Мастер молоканки сам предложил:
– Занимайте под Совет старую сыроварню, все одно стоит без дела. Не забудьте столбом потолок подпереть, а то повалится, и шапку кому попортит. Ха-ха…
И впрямь пришлось потолок подпереть столбом, и стала ветхая сыроварня походить на шахтовый забой, подкрепленный новым подхватом. Потом рисовали вывеску на свежеоструганных досках. Писала Ксюша огрызком карандаша. Получилось не очень приглядно и плохо заметно. Борис Лукич принес пузырек чернил и вывел: «КАМЫШОВСКИЙ СОВЕТ КРЕСТЬЯНСКИХ ДЕПУТАТОВ».
Черные буквы, как из железа покованы, и от них на желтую доску падает сероватая тень. Когда прибивали вывеску к коньку сыроварни, вокруг собралось десятка два мужиков и ребятишек без счета.
– Смотри ты, с самого сотворения мира впервые мужицкая власть на землю пришла.

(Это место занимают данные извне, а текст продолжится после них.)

Lemma building_cost_stage_order_witness :
  getBuildingPurchaseCost exactPower 1800 createDefaultGameContext
    {| b_buildingHurryCostModifier := Some (-20); b_playerBuildingPurchaseMod := None;
       b_hurryModifier := Some (-20); b_techProgress := Some 66;
       b_enableTechScaling := Some true; b_isInvestment := Some true;
       b_constants := None |}
  = buildingPurchaseCost_staged exactPower 1800 createDefaultGameContext (-20) 0 (-20) 66
      true true GOLD_PURCHASE_CONSTANTS_VP.
Proof.
  apply (building_cost_stage_order exactPower 1800 createDefaultGameContext
    {| b_buildingHurryCostModifier := Some (-20); b_playerBuildingPurchaseMod := None;
       b_hurryModifier := Some (-20); b_techProgress := Some 66;
       b_enableTechScaling := Some true; b_isInvestment := Some true;
       b_constants := None |}); simpl; lia.
Defined.

(** Merging the intrinsic modifier into the stacking modifier is a different
    function: the two disagree at production 1800, intrinsic -20, stacking
    -20, progress 66, investment. *)
Example merged_modifier_differs :
  buildingPurchaseCost_staged exactPower 1800 createDefaultGameContext
    (-20) 0 (-20) 66 true true GOLD_PURCHASE_CONSTANTS_VP = Some 770
  ∧ buildingPurchaseCost_merged exactPower 1800 createDefaultGameContext
    (-20) 0 (-20) 66 true true GOLD_PURCHASE_CONSTANTS_VP = Some 720.
Proof. vm_compute. split; reflexivity. Qed.

(** The staged sequence on a power that [Math.pow] leaves just below an
    integer: with exponent 3/5 at base 100000 the exact power is 1000 and a
    runtime returning 999 yields 470 where the exact floor yields 480; the
    code follows the runtime's value in both cases. *)
Example stage_order_follows_runtime_power :
  let constants := {| GOLD_PURCHASE_GOLD_PER_PRODUCTION := 50;
                      HURRY_GOLD_PRODUCTION_EXPONENT := 3 # 5;
                      GOLD_PURCHASE_VISIBLE_DIVISOR := 10 |} in
  let options := {| b_buildingHurryCostModifier := None;
                    b_playerBuildingPurchaseMod := None;
                    b_hurryModifier := None; b_techProgress := None;
                    b_enableTechScaling := None; b_isInvestment := None;
                    b_constants := Some constants |} in
  getBuildingPurchaseCost (fun _ _ => Some 999) 2000 createDefaultGameContext options
    = Some 470
  ∧ getBuildingPurchaseCost exactPower 2000 createDefaultGameContext options
    = Some 480.
Proof. vm_compute. split; reflexivity. Qed.

(** C2.  For a positive production cost, a progress percentage in [0,100],
    a per-unit modifier other than -1 and the VP-adjustments toggle on,
    [getUnitPurchaseCost] is the staged sequence: base cost (gold per
    production, floored power, clamped stacking modifier, game speed), then
    the clamped per-unit modifier, then the clamped player-wide modifier
    (skipped if zero), then progress/2 as a modifier, then the flat 8/10,
    then floorToDivisor, then max with the divisor.  This holds whatever
    the runtime's floored power returns, [NaN] included. *)
Theorem unit_cost_stage_order (floorPow : FloorPow) (production : Z)
    (ctx : GameContext) (options : UnitPurchaseCostOptions) :
  0 < production →
  0 <= default 0 (u_techProgress options) <= 100 →
  default 0 (u_hurryCostModifier options) ≠ -1 →
  default true (u_enableVPAdjustments options) = true →
  getUnitPurchaseCost floorPow production ctx options
  = unitPurchaseCost_staged floorPow production ctx
      (default 0 (u_hurryCostModifier options))
      (default 0 (u_playerUnitPurchaseMod options))
      (default 0 (u_hurryModifier options))
      (default 0 (u_techProgress options))
      (default GOLD_PURCHASE_CONSTANTS_VP (u_constants options)).
Proof.
  intros Hp Hprog Hsent Htoggle.
  unfold getUnitPurchaseCost, unitPurchaseCost_staged.
  rewrite Htoggle.
  set (perUnit := default 0 (u_hurryCostModifier options)) in *.
  set (playerMod := default 0 (u_playerUnitPurchaseMod options)).
  set (stacking := default 0 (u_hurryModifier options)).
  set (progress := default 0 (u_techProgress options)) in *.
  set (constants := default GOLD_PURCHASE_CONSTANTS_VP _).
  destruct (Z.eqb_spec perUnit (-1)) as [E|_]; [contradiction|].
  rewrite (baseCost_staged_eq _ _ _ _ _ Hp).
  destruct (baseCost_staged floorPow production ctx stacking constants) as [base|];
    [|reflexivity].
  cbv zeta.
  assert (Hu : (if negb (perUnit =? 0)
                then base * Z.max 0 (100 + perUnit) / 100 else base)
               = stageClampedModifier base perUnit).
  { destruct (Z.eqb_spec perUnit 0) as [->|_]; simpl;
      [now rewrite stageClampedModifier_zero | reflexivity]. }
  rewrite Hu. clear Hu.
  set (c1 := stageClampedModifier base perUnit).
  assert (Hpl : (if negb (playerMod =? 0)
                 then c1 * Z.max 0 (100 + playerMod) / 100 else c1)
                = (if playerMod =? 0 then c1 else stageClampedModifier c1 playerMod)).
  { destruct (playerMod =? 0); reflexivity. }
  rewrite Hpl. clear Hpl.
  set (c2 := if playerMod =? 0 then c1 else stageClampedModifier c1 playerMod).
  assert (Ht : (if 0 <? progress then c2 * (100 + progress / 2) / 100 else c2)
               = stageModifier c2 (progress / 2)).
  { destruct (Z.ltb_spec 0 progress) as [_|Hz]; [reflexivity|].
    assert (progress = 0) as -> by lia.
    change (0 / 2) with 0. now rewrite stageModifier_zero. }
  rewrite Ht. reflexivity.
Qed.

Притихли вокруг. У Егора слеза на глазах навернулась.
В третьем селе создают Егор и Вавила крестьянский Совет. И каждый раз, как прибивают вывеску, на глаза Егора набегает слеза.
В старенькой сыроварне собралось первое заседание Камышовского Совета. Народу набилось полная сыроварня. Открыли дверь, но вскоре и крыльца не хватило – облепили завалинку. Пришлось выставить окна, и люди выкрикивали наказы:
– Эй, Кеха, председатель! Перво-наперво надо про землю решать.
– Передел!
– Отобрать, у кого лишек!
– Про налог, недоимки!
– Солдаткам помочь!
Кто-то сострил:
– Знам, каку помочь солдаткам надо. И рад бы, да баба своя караулит.
На остряка цыкнули:
– Нашел, окаянный, время языком балаболить.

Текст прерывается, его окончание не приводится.